Simon Haworth

Personal information
- Full name: Simon Owen Haworth
- Date of birth: 30 March 1977 (age 49)
- Place of birth: Cardiff, Wales
- Position: Striker

Youth career
- Cardiff City

Senior career*
- Years: Team / Apps / (Gls)
- 1995–1997: Cardiff City / 35 / (8)
- 1997–1998: Coventry City / 11 / (0)
- 1998–2002: Wigan Athletic / 117 / (44)
- 2002–2005: Tranmere Rovers / 79 / (31)
- Total:  / 242 / (83)

International career
- Wales U21 / 12
- Wales B / 1
- 1997–1998: Wales / 5 / (0)

Managerial career
- 2013–2014: Eagley
- 2016–2018: Clitheroe
- 2018–2022: Stalybridge Celtic

= Simon Haworth =

Welsh footballer and manager

Simon Owen Haworth (born 30 March 1977) is a Welsh former footballer who played as a striker. He won five caps for the Wales national football team during his career. He was since moved into football club management.

==Club career==
Born in Cardiff, Haworth began his career at Cardiff City on a Youth Training Scheme and broke into the first team due to an injury crisis during the 1995–1996 season. He fully established himself the following year which led to him nearly signing for Norwich City only for the move to break down at the last minute. But after he earned his first cap for Wales he moved to Coventry City for £500,000, a record fee received for a player by Cardiff at the time, but struggled to find form for the club, scoring just once against Everton in the League Cup, and subsequently moved to Wigan Athletic for £750,000, a record signing for the club at the time.

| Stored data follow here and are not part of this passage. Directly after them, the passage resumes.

Lemma length_drop (k : nat) (s : string) :
  String.length (PyStr.drop k s) <= String.length s.
Proof.
  revert k; induction s as [|c s IH]; intros [|k]; simpl; try lia.
  specialize (IH k). lia.
Qed.

(** What [replace] leaves has no [.md] in it. *)
Lemma replace_no_md (s : string) :
  PyStr.contains (PyStr.replace_from 0 ".md" ".html" s) ".md" = false.
Proof.
  remember (String.length s) as k eqn:Hk.
  revert s Hk; induction k as [k IH] using lt_wf_ind; intros s Hk.
  destruct s as [|c s]; [reflexivity|].
  pose proof (replace_not_startswith (String c s)) as Hns.
  cbn [PyStr.replace_from] in *.
  destruct (PyStr.startswith (String c s) ".md") eqn:E.
  - rewrite replace_from_skip.
    cbn [append String.length Nat.sub].
    rewrite !contains_cons_false by reflexivity.
    apply (IH (String.length (PyStr.drop 2 s))); [|reflexivity].
    pose proof (length_drop 2 s). simpl in Hk. lia.
  - rewrite contains_cons_false by assumption.
    apply (IH (String.length s)); [|reflexivity]. simpl in Hk. lia.
Qed.

(** X13. The name of the page of a document has no [.md] left in it,
    wherever [.md] stood in the name of the markdown file; it ends with
    [.html]; and it is not the name of the markdown file. *)
Theorem html_filename_has_no_md (filename : string) :
  PyStr.contains (html_filename filename) ".md" = false
  /\ PyStr.endswith (html_filename filename) ".html" = true
  /\ html_filename filename <> md_filename filename.
Proof.
  repeat split.
  - apply replace_no_md.
  - destruct (html_filename_ends filename) as [b ->]. apply endswith_app.
  - apply not_eq_sym, md_filename_neq_html.
Qed.

(** X14. For a key with no [.md] in it, the key and the key with [.md] are
    saved under the same name, the key with [.md], and their page is the key
    with [.html]. *)
Theorem names_of_simple_key (key : string) :
  PyStr.contains key ".md" = false ->
  md_filename key = key ++ ".md"
  /\ md_filename (key ++ ".md") = key ++ ".md"
  /\ html_filename key = key ++ ".html"
  /\ html_filename (key ++ ".md") = key ++ ".html".
Proof.
  intros H.
  assert (H1 : md_filename key = key ++ ".md").
  { unfold md_filename. destruct (PyStr.endswith key ".md") eqn:E; [|reflexivity].
    apply endswith_contains in E. congruence. }
  assert (H2 : md_filename (key ++ ".md") = key ++ ".md").
  { unfold md_filename. now rewrite endswith_app. }
  repeat split; try assumption.
  - unfold html_filename. rewrite H1. now apply replace_simple.
  - unfold html_filename. rewrite H2. now apply replace_simple.
Qed.

(** ** Two allocations *)

Lemma take_app_short (k : nat) (a b : string) :
  k <= String.length a -> PyStr.take k (a ++ b) = PyStr.take k a.
Proof.
  revert k; induction a as [|c a IH]; intros [|k] H; simpl in *;
    try reflexivity; try lia.
  rewrite IH; [reflexivity | lia].
Qed.

Lemma take_all (s : string) : PyStr.take (String.length s) s = s.
Proof. induction s; simpl; congruence. Qed.

(** The first digits of a number are the digits of its quotient. *)
Lemma take_fixed (base : N) (width j : nat) (n : N) :
  PyStr.take width (fixed base (width + j) n)
  = fixed base width (n / base ^ N.of_nat j)%N.
Proof.
  revert n; induction j as [|j IH]; intros n.
  - rewrite Nat.add_0_r. simpl N.of_nat. rewrite N.pow_0_r, N.div_1_r.
    rewrite <- (length_fixed base width n) at 1. apply take_all.
  - rewrite Nat.add_succ_r. cbn [fixed].
    rewrite take_app_short by (rewrite length_fixed; lia).
    rewrite IH, Nat2N.inj_succ, N.pow_succ_r', N.Div0.div_div. reflexivity.
Qed.

Lemma digit_inj (d1 d2 : N) :
  (d1 < 16)%N -> (d2 < 16)%N -> digit d1 = digit d2 -> d1 = d2.
Proof.
  intros H1 H2 E. apply (f_equal N_of_ascii) in E. unfold digit in E.
  destruct (N.ltb_spec d1 10), (N.ltb_spec d2 10);
    rewrite !N_ascii_embedding in E by lia; lia.
Qed.
(* ===== verification/Stream.v ===== *)
(** * Messages over byte streams (the TCP variant of letmein-proto/src/socket.rs, and the [send] and
    [recv] methods of letmein-fwproto/src/lib.rs)

    The send and receive loops run until the operating system has taken or delivered all the bytes
    of a message. They are modelled as functions of the answers of the operating system: the
    result is [None] while the loop still waits for the next answer. *)

From S2P Require Import Prelude Prog Str Proto FwProto.
Local Open Scope nat_scope.

(** The outcome of one iteration: [readable().await] fails, or [try_read] delivers some bytes (none
    at the end of the stream), would block, or fails. *)
Inductive read_ev : Type := RPollErr | RData (bs : list byte) | RWouldBlock | RErr.

(** [writable().await] fails, or [try_write] accepts [n] bytes, would block, or fails. *)
Inductive write_ev : Type := WPollErr | WAccept (n : nat) | WWouldBlock | WErr.

(** ** The loops *)

Fixpoint read_loop (size : nat) (evs : list read_ev) (buf : list byte) (count : nat)
    : option (res (option (list byte))) :=
  match evs with
  | [] => None
  | RPollErr :: _ => Some (Err "Socket polling (rx)")
  | RData bs :: evs' =>
      if length bs =? 0 then Some (Ok None)
      else
        let buf := write_at count bs buf in
        let count := count + length bs in
        if size <? count then Some (Panic "assertion failed: count <= MSG_SIZE")
        else if count =? size then Some (Ok (Some buf))
        else read_loop size evs' buf count
  | RWouldBlock :: evs' => read_loop size evs' buf count
  | RErr :: _ => Some (Err "Socket read")
  end.

(** The result, and the bytes that the operating system has accepted. *)
Fixpoint write_loop (evs : list write_ev) (buf : list byte) (count : nat)
    : option (res ()) * list byte :=
  match evs with
  | [] => (None, [])
  | WPollErr :: _ => (Some (Err "Socket polling (tx)"), [])
  | WAccept n :: evs' =>
      let sent := slice count n buf in
      let count := count + n in
      if length buf <? count then (Some (Panic "assertion failed: count <= buf.len()"), sent)
      else if count =? length buf then (Some (Ok ()), sent)
      else let '(r, sent') := write_loop evs' buf count in (r, sent ++ sent')
  | WWouldBlock :: evs' => write_loop evs' buf count
  | WErr :: _ => (Some (Err "Socket write"), [])
  end.

(** [NetSocket::recv] and [NetSocket::send] of a TCP connection; [closed] is the flag that
    [NetSocket::close] sets. *)
Definition tcp_recv (closed : bool) (evs : list read_ev) : option (res (option (list byte))) :=
  if closed then Some (Err "Socket is closed.")
  else read_loop MSG_SIZE evs (replicate MSG_SIZE x00) 0.

Definition tcp_send (closed : bool) (buf : list byte) (evs : list write_ev)
    : option (res ()) * list byte :=
  if closed then (Some (Err "Socket is closed."), []) else write_loop evs buf 0.

(** [Message::recv] and [Message::send], given the socket operation. *)
Definition Message_recv (recv : option (res (option (list byte)))) : option (res (option Message)) :=
  (λ r, buf ← r;
        match buf with
        | Some buf => msg ← try_msg_deserialize buf; Ok (Some msg)
        | None => Ok None
        end) <$> recv.

Definition Message_send (m : Message) (send : list byte → option (res ()) * list byte)
    : option (res ()) * list byte :=
  match msg_serialize m with
  | Ok buf => send buf
  | Err e => (Some (Err e), [])
  | Panic w => (Some (Panic w), [])
  end.

(** [FirewallMessage::recv] and [FirewallMessage::send]. *)
Definition FirewallMessage_recv (evs : list read_ev) : option (res (option FirewallMessage)) :=
  (λ r, buf ← r;
        match buf with
        | Some buf => msg ← fwmsg_try_deserialize buf; Ok (Some msg)
        | None => Ok None
        end) <$> read_loop FWMSG_SIZE evs (replicate FWMSG_SIZE x00) 0.

Definition FirewallMessage_send (m : FirewallMessage) (evs : list write_ev)
    : option (res ()) * list byte :=
  match fwmsg_serialize m with
  | Ok buf => write_loop evs buf 0
  | Err e => (Some (Err e), [])
  | Panic w => (Some (Panic w), [])
  end.

(** ** Delivery *)

Definition data_of (ev : read_ev) : list byte := match ev with RData bs => bs | _ => [] end.
Definition delivered (evs : list read_ev) : list byte := evs ≫= data_of.

(** Answers without errors and without an end of the stream. *)
Definition flowing (ev : read_ev) : Prop :=
  match ev with RData bs => bs ≠ [] | RWouldBlock => True | _ => False end.

Lemma write_at_prefix {A} count (bs buf : list A) :
  count + length bs <= length buf →
  take (count + length bs) (write_at count bs buf) = take count buf ++ bs.
Proof.
  intros Hle. unfold write_at. rewrite app_assoc, take_app_length'; [done|].
  rewrite length_app, length_take. lia.
Qed.

(** The receive loop collects the bytes in order, however they are split. *)
Lemma read_loop_collects size evs buf count :
  Forall flowing evs → length buf = size → count + length (delivered evs) = size → count < size →
  read_loop size evs buf count = Some (Ok (Some (take count buf ++ delivered evs))).
Proof.
  intros Hf. revert buf count. induction Hf as [|ev evs Hev Hf IH]; intros buf count Hb Hc Hlt.
  { unfold delivered in Hc. simpl in Hc. lia. }
  unfold delivered in *. rewrite bind_cons, length_app in Hc. rewrite bind_cons.
  destruct ev as [|bs| |]; simpl in *; [done| |by apply IH|done].
  assert (Hbs : 0 < length bs) by (destruct bs; [done|simpl; lia]).
  rewrite (proj2 (Nat.eqb_neq _ _)) by lia. rewrite (proj2 (Nat.ltb_ge _ _)) by lia.
  pose proof (write_at_prefix count bs buf ltac:(lia)) as Hp.
  destruct (Nat.eqb_spec (count + length bs) size) as [E|Hne].
  - assert (Hnil : (evs ≫= data_of) = []) by (apply nil_length_inv; lia).
    rewrite Hnil, app_nil_r, <- Hp. rewrite firstn_all2; [done|]. rewrite length_write_at; lia.
  - rewrite IH; [|by rewrite length_write_at by lia|lia|lia]. by rewrite Hp, app_assoc.
Qed.

(** The end of the stream inside of a message. *)
Lemma read_loop_truncated size evs evs' buf count :
  Forall flowing evs → length buf = size → count + length (delivered evs) < size →
  read_loop size (evs ++ RData [] :: evs') buf count = Some (Ok None).
Proof.
  intros Hf. revert buf count. induction Hf as [|ev evs Hev Hf IH]; intros buf count Hb Hc; simpl; [done|].
  unfold delivered in *. rewrite bind_cons, length_app in Hc.
  destruct ev as [|bs| |]; simpl in *; [done| |by apply IH|done].
  assert (Hbs : 0 < length bs) by (destruct bs; [done|simpl; lia]).
  rewrite (proj2 (Nat.eqb_neq _ _)) by lia. rewrite (proj2 (Nat.ltb_ge _ _)) by lia.
  rewrite (proj2 (Nat.eqb_neq (_ + _) _)) by lia. apply IH; [by rewrite length_write_at by lia|lia].
Qed.

(** The send loop reports success exactly when all bytes were accepted, in order. *)
Lemma write_loop_sent evs buf count sent :
  count <= length buf → write_loop evs buf count = (Some (Ok ()), sent) → sent = drop count buf.
Proof.
  revert count sent. induction evs as [|ev evs IH]; intros count sent Hc; simpl; [done|].
  destruct ev as [|n| |]; [done| |by apply IH|done].
  destruct (Nat.ltb_spec (length buf) (count + n)); [done|].
  destruct (Nat.eqb_spec (count + n) (length buf)) as [E|Hne].
  - intros [= <-]. unfold slice. rewrite take_ge; [done|]. rewrite length_drop. lia.
  - destruct (write_loop evs buf (count + n)) as [r sent'] eqn:Ew. intros [= -> <-].
    apply IH in Ew; [|lia]. rewrite Ew. unfold slice. rewrite <- (take_drop n (drop count buf)) at 2.
    by rewrite drop_drop.
Qed.

(** ** Properties *)

(** C37 (round trip). Whatever a successful send of a well-formed message has put on a TCP stream,
    a receiver that gets these bytes obtains that message, in however many pieces the bytes were
    accepted and delivered. *)
Theorem tcp_message_roundtrip m wevs sent revs :
  Message_wf m → Message_send m (λ buf, tcp_send false buf wevs) = (Some (Ok ()), sent) →
  Forall flowing revs → delivered revs = sent →
  Message_recv (tcp_recv false revs) = Some (Ok (Some m)).
Proof.
  intros Hm Hs Hf Hd. unfold Message_send in Hs.
  destruct (msg_serialize_deserialize m Hm) as (buf & Hser & Hlen & Hdes). rewrite Hser in Hs.
  apply write_loop_sent in Hs; [|lia]. rewrite drop_0 in Hs. subst sent.
  unfold tcp_recv. rewrite read_loop_collects; [|done|by rewrite length_replicate|by rewrite Hd|].
  - simpl. by rewrite Hd, Hdes.
  - unfold MSG_SIZE. lia.
Qed.

(** C38 (round trip). The same for the messages to and from the firewall daemon. *)
Theorem firewall_message_roundtrip m wevs sent revs :
  fits 16 (f_port m) → FirewallMessage_send m wevs = (Some (Ok ()), sent) →
  Forall flowing revs → delivered revs = sent →
  FirewallMessage_recv revs = Some (Ok (Some m)).
Proof.
  intros Hm Hs Hf Hd. unfold FirewallMessage_send in Hs.
  destruct (fwmsg_roundtrip_lemma m Hm) as (buf & Hser & Hlen & Hdes). rewrite Hser in Hs.
  apply write_loop_sent in Hs; [|lia]. rewrite drop_0 in Hs. subst sent.
  unfold FirewallMessage_recv.
  rewrite read_loop_collects; [|done|by rewrite length_replicate|by rewrite Hd|].
  - simpl. by rewrite Hd, Hdes.
  - unfold FWMSG_SIZE. lia.
Qed.

(** A connection that ends before a message is complete yields no message, neither a
    truncated one nor an error. *)
Lemma truncated_stream_no_message evs evs' :
  Forall flowing evs → (length (delivered evs) < MSG_SIZE) →
  Message_recv (tcp_recv false (evs ++ RData [] :: evs')) = Some (Ok None).
Proof.
  intros Hf Hl. unfold tcp_recv. rewrite read_loop_truncated; [done|done|by rewrite length_replicate|done].
Qed.

Definition sample_wire : list byte := match msg_serialize sample_message with Ok b => b | _ => [] end.

Lemma tcp_message_roundtrip_witness :
  Message_recv (tcp_recv false [RWouldBlock; RData (take 5 sample_wire); RData (drop 5 sample_wire)]) =
    Some (Ok (Some sample_message)).
Proof.
  apply (tcp_message_roundtrip sample_message [WAccept 30; WWouldBlock; WAccept 0; WAccept (MSG_SIZE - 30)] sample_wire).
  - exact sample_message_wf.
  - vm_compute. reflexivity.
  - repeat constructor; discriminate.
  - vm_compute. reflexivity.
Defined.

Lemma firewall_message_roundtrip_witness :
  FirewallMessage_recv [RData (replicate 1 x00 ++ x01 :: replicate 10 x00); RData (replicate 12 x00)] =
    Some (Ok (Some new_ack)).
Proof.
  apply (firewall_message_roundtrip new_ack [WAccept FWMSG_SIZE] (x00 :: x01 :: replicate 22 x00)).
  - vm_compute. split; [discriminate|reflexivity].
  - vm_compute. reflexivity.
  - repeat constructor; discriminate.
  - reflexivity.
Defined.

He managed to show his ability for Wigan and helped them to win the Football League Trophy in the 1998–99 season. He was the first Wigan player to score at their new JJB Stadium (doing so in a game against Scunthorpe United) and also one of the last Wigan players to score at the 'old' Wembley Stadium before it was demolished in 2000 - a memorable goal against Gillingham in the Division 2 Play-off final. Eventually leaving the club in February 2002 he joined Tranmere Rovers, linking up with former strike partner Stuart Barlow again. During the 2003–04 season he suffered a double fracture in his right leg which ruled him out for around eight months. He attempted a comeback in November 2004 but was in considerable pain due to his leg not being fully healed. He decided to call an end to his football career to concentrate on his business ventures.

==International career==

Haworth made his debut for Wales on 27 May 1997 coming on as a substitute for goalscorer John Hartson in a 1–0 victory over Scotland. He went on to earn four more caps for Wales, against Brazil, Jamaica, Malta, and Tunisia. He was also called up for a friendly against Argentina in February 2002, however he stayed on the bench. Haworth was also called up to the Wales squad in May 2003 to play United States but withdrew through injury.

==Management career==
On 12 June 2014, Shrewsbury Town confirmed Haworth had joined the club's coaching staff.

===Clitheroe===
On 29 April 2016, he was appointed as the manager of Clitheroe.

===Stalybridge Celtic===
In May 2018 he moved to Stalybridge Celtic staying at the club until May 2022.